Online Teaching Setup

As I mentioned last week, a colleague and I have been teaching RStudio’s instructor training and certification online, and I’m pretty pleased with our setup:

  1. Zoom for video conferencing. Our class had 13 participants at peak, but I’ve used Zoom for up to two dozen in the Carpentries’ instructor training, and it’s handled the load well.

  2. Zoom chat for real-time coordination. We initially used a slack channel to keep track of speaking order (/hand for the win) and to remind people how long exercises were supposed to take, but relying on Zoom’s built-in chat meant that participants had one less window to check, which helped a lot.

  3. A Google Doc for exercises. The Carpentries have relied on Etherpad for years, but I’m finding it increasingly unstable. Google Docs do have to be shared with participants, and don’t colorize contributions to show authorship, but they handle two dozen simultaneous cursors quite easily, allow participants to format their contributions, and to be honest, the lack of coloring makes them a lot easier to read. As with Etherpad, it’s crucial to paste a list of names into the doc at the start of the exercise so that everyone knows where to type; without that, the initial flurry of overwrites makes the exercise a really compelling demonstration of why concurrent programming is hard.

  4. One other great advantage Google Docs have is that people can paste images directly into them, rather than pasting in a link that opens up the image in another tab. I was surprised at how much of a difference this made for some of the exercises: having people draw a concept map, take a picture with their phone, and then paste that picture in the doc where everyone could see it was remarkably effective. And yes, you can draw directly in a Google Doc just like you can in Word or PowerPoint, but we encouraged people to draw elsewhere and then paste their finished diagram; I’ll ask people to draw in the doc in real time in the next class and see how that goes.

  5. Google Slides for slides. Google Slides lets me do everything I do in PowerPoint or Keynote (which isn’t to say it does everything they do—like most people, I only use a small fraction of what desktop productivity software provides.) More importantly, Google Slides seems to be the best option for collaborating on graphics-rich slides:
    • People can add comments on individual elements of slides, including individual graphical elements.
    • Keynote and PowerPoint in GitHub are a waste of time, since Git doesn’t know how to diff and merge anything more sophisticated than punch cards.
    • It’s a lot harder to create and position graphics using slideshow packages based on Markdown or HTML than in WYSIWYG editors, and even if you go the extra kilometer, Git still can’t diff or merge the actual graphics.
  6. Pear Deck for presenting. When you launch a presentation with Pear Deck, it gives you a link to share with your audience. Instead of watching a video stream, they then view your slides in a browser tab; Pear Deck automatically keeps their views in sync with the presenter’s. It’s pretty cool, and much more accessible for people in low-bandwidth environments or with visual impairments. Pear Deck also allows you to embed formative assessments like multiple choice questions in your slides, and collects and displays viewers’ responses in real time. However, presenting from Firefox was problematic—I had to restart in Chrome—and one viewer using IE occasionally had to advance slides manually (although again, once he switched to Chrome it all started to work again).

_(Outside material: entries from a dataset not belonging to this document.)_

(** * KULScheduleToICS: the table scanner and the timestamp reconstruction

    A shallow embedding of [KULpubScheduleToICS.py] and [calevent.py].

    Python text is a sequence of code points; here a code point is an
    [ascii] (0..255, i.e. the Latin-1 range) and a text is a [list ascii].
    The character classes below are Python 3's classes for [str] patterns
    restricted to that range.  Exceptions are the [Raise] outcome of an
    error monad. *)

From Stdlib Require Import String Ascii List NArith ZArith Arith Bool Lia.
From Stdlib Require Import DecimalString.
Import ListNotations.

Set Implicit Arguments.

(* ================================================================= *)
(** ** Text *)

Definition pystr := list ascii.

(** A literal of the source. *)
Definition lit (s : string) : pystr := list_ascii_of_string s.

Definition code (c : ascii) : N := N_of_ascii c.

Definition in_range (lo hi : N) (c : ascii) : bool :=
  ((lo <=? code c) && (code c <=? hi))%N.

(** [\d] : the decimal digits (in Latin-1 only 0-9). *)
Definition is_digit (c : ascii) : bool := in_range 48 57 c.

(** [\s] and [str.isspace]: TAB..CR, FS..US, space, NEL, NBSP. *)
Definition is_space (c : ascii) : bool :=
  in_range 9 13 c || in_range 28 32 c || (code c =? 133)%N || (code c =? 160)%N.

(** [\w] : alphanumerics and the underscore. *)
Definition is_word (c : ascii) : bool :=
  is_digit c || in_range 65 90 c || (code c =? 95)%N || in_range 97 122 c
  || (code c =? 170)%N || in_range 178 179 c || (code c =? 181)%N
  || in_range 185 186 c || in_range 188 190 c
  || in_range 192 214 c || in_range 216 246 c || in_range 248 255 c.

(** [str.lower] on one code point. *)
Definition lower_char (c : ascii) : ascii :=
  if in_range 65 90 c || (in_range 192 222 c && negb (code c =? 215)%N)
  then ascii_of_N (code c + 32) else c.

Definition lower (s : pystr) : pystr := map lower_char s.

Fixpoint str_eqb (a b : pystr) : bool :=
  match a, b with
  | [], [] => true
  | x :: a', y :: b' => Ascii.eqb x y && str_eqb a' b'
  | _, _ => false
  end.

(** [str.lstrip] / [str.strip] with no argument. *)
Fixpoint lstrip (s : pystr) : pystr :=
  match s with
  | c :: s' => if is_space c then lstrip s' else s
  | [] => []
  end.

Definition rstrip (s : pystr) : pystr := rev (lstrip (rev s)).

Definition strip (s : pystr) : pystr := rstrip (lstrip s).

(** [str.zfill(width)] : zeros go after a leading sign. *)
Definition zfill (width : nat) (s : pystr) : pystr :=
  let pad := repeat "0"%char (width - length s) in
  match s with
  | c :: s' =>
      if Ascii.eqb c "+" || Ascii.eqb c "-" then c :: pad ++ s' else pad ++ s
  | [] => pad
  end.

(** [str(n)] and [int(s)] for a non-negative integer. *)
Definition str_of_N (n : N) : pystr :=
  lit (NilZero.string_of_uint (N.to_uint n)).

Fixpoint int_digits (acc : N) (s : pystr) : N :=
  match s with
  | c :: s' => int_digits (acc * 10 + (code c - 48)) s'
  | [] => acc
  end.

(** [int(s)] on a text of decimal digits. *)
Definition int_of (s : pystr) : N := int_digits 0 s.

(* ================================================================= *)
(** ** Exceptions *)

Inductive exn :=
| IndexError | AttributeError | TypeError | ParserError | ValueError
| OverflowError.

Inductive result (A : Type) :=
| Ok (a : A)
| Raise (e : exn).

Arguments Ok {A} a.
Arguments Raise {A} e.

Definition bind {A B} (m : result A) (f : A -> result B) : result B :=
  match m with
  | Ok a => f a
  | Raise e => Raise e
  end.

Notation "x <- m ;; f" := (bind m (fun x => f))
  (at level 61, m at next level, right associativity).

Definition raised {A} (r : result A) : Prop := exists e, r = Raise e.

(** [lst[i]] for a non-negative index. *)
Definition index {A} (l : list A) (i : nat) : result A :=
  match nth_error l i with
  | Some a => Ok a
  | None => Raise IndexError
  end.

I don’t know how well this setup would work for a programming class, but I’m keen to try. RStudio Server Pro will allow people to share live coding sessions, and so will other tools like Jupyter. I’m not slated to teach R, Python, or JavaScript in the next few months, but when I am, I’d like to give this a try.

Stepping back, I now believe that MOOCs are going to prove to be an evolutionary backwater. Yes, they scale to hundreds of thousands of users, but what they scale is mediocre. My daughter regards the internet as a way to collaborate in real time: her friends held a surprise birthday party for her in Minecraft this morning, and I think that kind of interaction the future of online education. Peer instruction works better than videos and robo-graded hand-ins, and discussing problems with peers is a lot better for mental health than sitting in a basement or cubicle and staring at a screen while you watch the same damn explanation for the fourth time. There’s a place for solo study and review, but as the saying goes, if you want to learn further, learn together. I’m pretty excited to have the chance to explore ways of helping people do that.